The Process In Action
Here are two things I didn’t do:
- Install tons of plugins (” I always use these plugins”) and pat myself on the back.
- Install one plugin. And then another. And then another. (“Oooo! Cool! Pretty! Me want more!”)
Rather, each plugin I install gets researched, tested, trialed, and then reevaluated.
So let me walk you through those steps so you see how to put in place a similar process on your site or sites.
When I need plugins, I ask around to other people I trust, search Google (Fill in “wordpress plugin ________” with “Flickr Widget” or “Custom CSS” or “Event Calendar”), and search the WordPress plugin repository. Once I have a list of possible plugins, I compare them:
- I read an overview of features. Do all the plugins do the same thing and work in the same way? Probably not. Some plugins drop out of contention for my site.
- Then I take a deeper look.
- Does this plugin have positive reviews in the plugin repository or on outside blogs?
- Does it have lots of downloads?
- Does it have lots of problems reported in the Support forms?
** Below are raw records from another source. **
(** X17: when the listing answers a list of user ids and DEBUG is off,
    [sync_nextcloud_users] completes, creates exactly the platform users
    missing from it, in order, counts every user, and counts at most one
    creation or error per missing user. *)
Theorem sync_users_creates_missing (usrv : user_server) (names : list string) (users : list nat) :
  list_all_users usrv = Ok (JList (map JStr names)) ->
  exists c,
    sync_nextcloud_users usrv false users =
      (Ok (Some c), UReq ListUsers :: map (fun u => UReq (CreateUser (get_nc_user_id u)))
                      (filter (fun u => negb (mem (get_nc_user_id u) names)) users)) /\
    u_counter c = List.length users /\
    u_created c + u_errors c <=
      List.length (filter (fun u => negb (mem (get_nc_user_id u) names)) users).
Proof.
  intro H. unfold sync_nextcloud_users. rewrite H.
  destruct (sync_users_loop_names usrv names users (mkUserCounters 0 0 0)) as (c & E & A & B).
  rewrite E. exists c. simpl in *. split; [reflexivity|]. lia.
Qed.

End UserSyncExtras.


Module WidgetExtras.
Import PyStr NameGen Ocs Provision Widgets Views.

Lemma build_rows_ok (fs : list Listing.cloud_file) (rs : list row) :
  build_rows fs = Ok rs -> fs = [] /\ rs = [].
Proof. destruct fs; simpl; [intros [= <-]; auto | discriminate]. Qed.

(** X19: [Latest.get_data] returns only with no rows and a zero file count,
    and only for a group with a Nextcloud id: a [CloudFile] of a non-empty
    page cannot be unpacked into four names. *)
Theorem latest_get_data_ok_empty (lgf : string -> result (list Listing.cloud_file))
    (amount : json) (g : group) (offset : Z) (rs : list row) (n : nat) (more : bool) :
  latest_get_data lgf amount g offset = Ok (rs, n, more) ->
  rs = [] /\ n = 0 /\ truthy_str (nextcloud_group_id g) = true.
Proof.
  unfold latest_get_data.
  destruct (py_int amount) as [count|e]; simpl; [|discriminate].
  destruct (truthy_str (nextcloud_group_id g)); [|discriminate].
  destruct (lgf _) as [files|e]; simpl; [|discriminate].
  set (fs := if Z.eqb count 0 then files else _).
  destruct (build_rows fs) as [rows|e] eqn:Eb; simpl; [|discriminate].
  destruct (build_rows_ok _ _ Eb) as [Hf Hr]. rewrite Hf.
  intros [= <- <- _]. auto.
Qed.

(** X21: [get_items_from_dataset] returns one item per document whose info
    can be read, and every such document has a link. *)
Theorem get_items_one_per_info_doc (URL : string) (escape py_str : json -> string)
    (docs : list json) (items : list (string * string * string)) :
  get_items_from_dataset URL escape py_str docs = Ok items ->
  List.length items = List.length (filter has_info docs) /\
  (forall doc, In doc docs -> has_info doc = true -> exists l, getitem doc "link" = Ok l).
Proof.
  revert items. induction docs as [|doc docs IH]; intros items; simpl.
  - intros [= <-]. split; [reflexivity | intros _ []].
  - unfold has_info at 1. destruct (doc_info doc) as [[f dr]|[]] eqn:Ed; try discriminate.
    + destruct (getitem doc "link") as [l|e] eqn:El; simpl; [|discriminate].
      destruct (get_items_from_dataset URL escape py_str docs) as [its|e]; simpl; [|discriminate].
      intros [= <-]. destruct (IH its eq_refl) as [A B]. split; [simpl; f_equal; exact A|].
      intros d [<-|Hd] Hi; [eauto | exact (B d Hd Hi)].
    + intro H. destruct (IH items H) as [A B]. split; [exact A|].
      intros d [<-|Hd] Hi; [unfold has_info in Hi; rewrite Ed in Hi; discriminate | exact (B d Hd Hi)].
Qed.

End WidgetExtras.

Module ListingExtras.
Import PyStr NameGen Listing Views.

Lemma parse_one_filter (URL ADMIN : string) (unquote : string -> string)
    (p : string -> bool) (usr : option nat) (r : dav_response) (f : cloud_file) :
  parse_one URL ADMIN unquote (Some p) usr r = Ok (Some f) -> p (path f) = true.
Proof.
  unfold parse_one. destruct (href r) as [fp|]; [|discriminate].
  destruct (String.eqb fp ""); [discriminate|].
  destruct (endswith fp "/"); [discriminate|].
  destruct (index_neg _ 1); simpl; [|discriminate].
  destruct (index_neg _ 2); simpl; [|discriminate].
  destruct (index _ 1) as [ap|]; simpl; [|discriminate].
  destruct (p ap) eqn:Ep; simpl; [|discriminate].
  destruct (index _ 1); simpl; [|discriminate].
  intros [= <-]. simpl. exact Ep.
Qed.

(** X22: every file [list_user_group_folders_files] returns lies under
    "/<quoted name>/" for the non-empty folder name of one of the groups
    [get_for_user] returned. *)
Theorem user_folder_files_under_own_folders (URL ADMIN : string) (unquote : string -> string)
    (soup : string -> dav_document) (quote : string -> string) (search : result string)
    (get_for_user : result (list group)) (usr : option nat) (files : list cloud_file) (f : cloud_file) :
  list_user_group_folders_files URL ADMIN unquote soup quote search get_for_user usr = Ok files ->
  In f files ->
  exists user_groups g n, get_for_user = Ok user_groups /\ In g user_groups /\
    nextcloud_groupfolder_name g = Some n /\ n <> "" /\
    startswith (path f) ("/" ++ quote n ++ "/") = true.
Proof.
  unfold list_user_group_folders_files. destruct search as [txt|e]; [|intros [= <-] []].
  destruct get_for_user as [ugs|e]; simpl; [|discriminate].
  unfold parse_cloud_files_search_response.
  destruct (soup txt) as [rs|]; [|intros [= <-] []].
  intros H Hin.
  destruct (ListingClaims.parse_all_in _ _ _ _ _ _ _ _ H Hin) as (r & _ & Hp).
  pose proof (parse_one_filter _ _ _ _ _ _ _ Hp) as Hf.
  apply existsb_exists in Hf. destruct Hf as (gf & Hgf & Hs).
  apply in_map_iff in Hgf. destruct Hgf as (g & <- & Hg).
  apply filter_In in Hg. destruct Hg as [Hg Ht].
  unfold truthy_str in Ht. destruct (nextcloud_groupfolder_name g) as [n|] eqn:En; [|discriminate].
  exists ugs, g, n. split; [reflexivity|]. split; [exact Hg|]. split; [exact En|]. split; [|exact Hs].
  intros ->. discriminate.
Qed.

End ListingExtras.

(** ** Counterexamples *)

Module Counterexamples.
Import PyStr NameGen Ocs Hooks OcsFolders Listing Examples ExtraExamples.

(** C7 as stated fails: when the stored folder id is missing, the save of
    the matched id runs the rename hook, and an exception of its rename
    request leaves [create_group_folder] instead of its return. Group 8,
    "Team Beta", stores the folder name "Team Alpha", which is the mount
    point of folder 5; the hook renames folder 5 to "Team Beta" and the
    server answers 503. *)
Lemma create_group_folder_name_taken_hook_raises :
  let o := create_group_folder false all_digits 0 (nc_server rename_unavailable)
             "Team Alpha" "Team Alpha" beta_on_alpha [beta_on_alpha] false in
  res o = Raise HTTPError /\
  effects o = [Req GetFolders; Save ["nextcloud_groupfolder_id"];
               Req (PostFolderMountpoint 5 "Team Beta")] /\
  nextcloud_groupfolder_name (obj o) = Some "Team Beta"%string.
Proof. vm_compute. repeat split; reflexivity. Qed.


End Counterexamples.

(** ** Witnesses: the claims' theorems applied at concrete inputs *)

Module Witnesses.
Import PyStr NameGen Ocs Hooks OcsFolders Listing Retry Examples.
Are they resolved or unresolved?
- Has it been updated frequently and recently?
- Is it by from an author with multiple plugins? Do I know and trust that author based on other plugins?
- Does the code seem well-formatted, support internationalization (or “i18n”), make sense when I read through it, etc. (Admittedly, not everyone can do this step.)
Sometimes no plugins make it that far. In those cases, I have to either reevaluate my needs (is this a feature I have to have?) or try to find the best plugin even if it’s not ideal.
This part’s more fun. I install the plugin on a test site, check that nothing breaks, see what I think of the interface, and generally decide (pretty quickly) whether this plugin seems worth investing more time in.
If a plugin makes it that far, I’ll try it on the live site for a few months and see how it goes. If no big problems crop up, then I’m in good shape. I’ve found a good plugin that does what I want.
Finally, I still try to remove and replace plugins when possible. Has a new, better plugin come out? Have I learned about an insecurity in a plugin? Do I really need this plugin on my site?
In the end, this means that I have no plugins on my site that are deactivated. They are either useful enough to warrant leaving activated or I’ve deleted them. Deleting them means a less-cluttered interface, fewer updates, more security, and, generally, fewer moving parts.
Why Are We Doing This Again?
Plugins are great, but only when used thoughtfully, and, even then, only when they are consistently reevaluated. It takes effort to be a good website owner, and with WordPress, managing your plugins is a big part of that.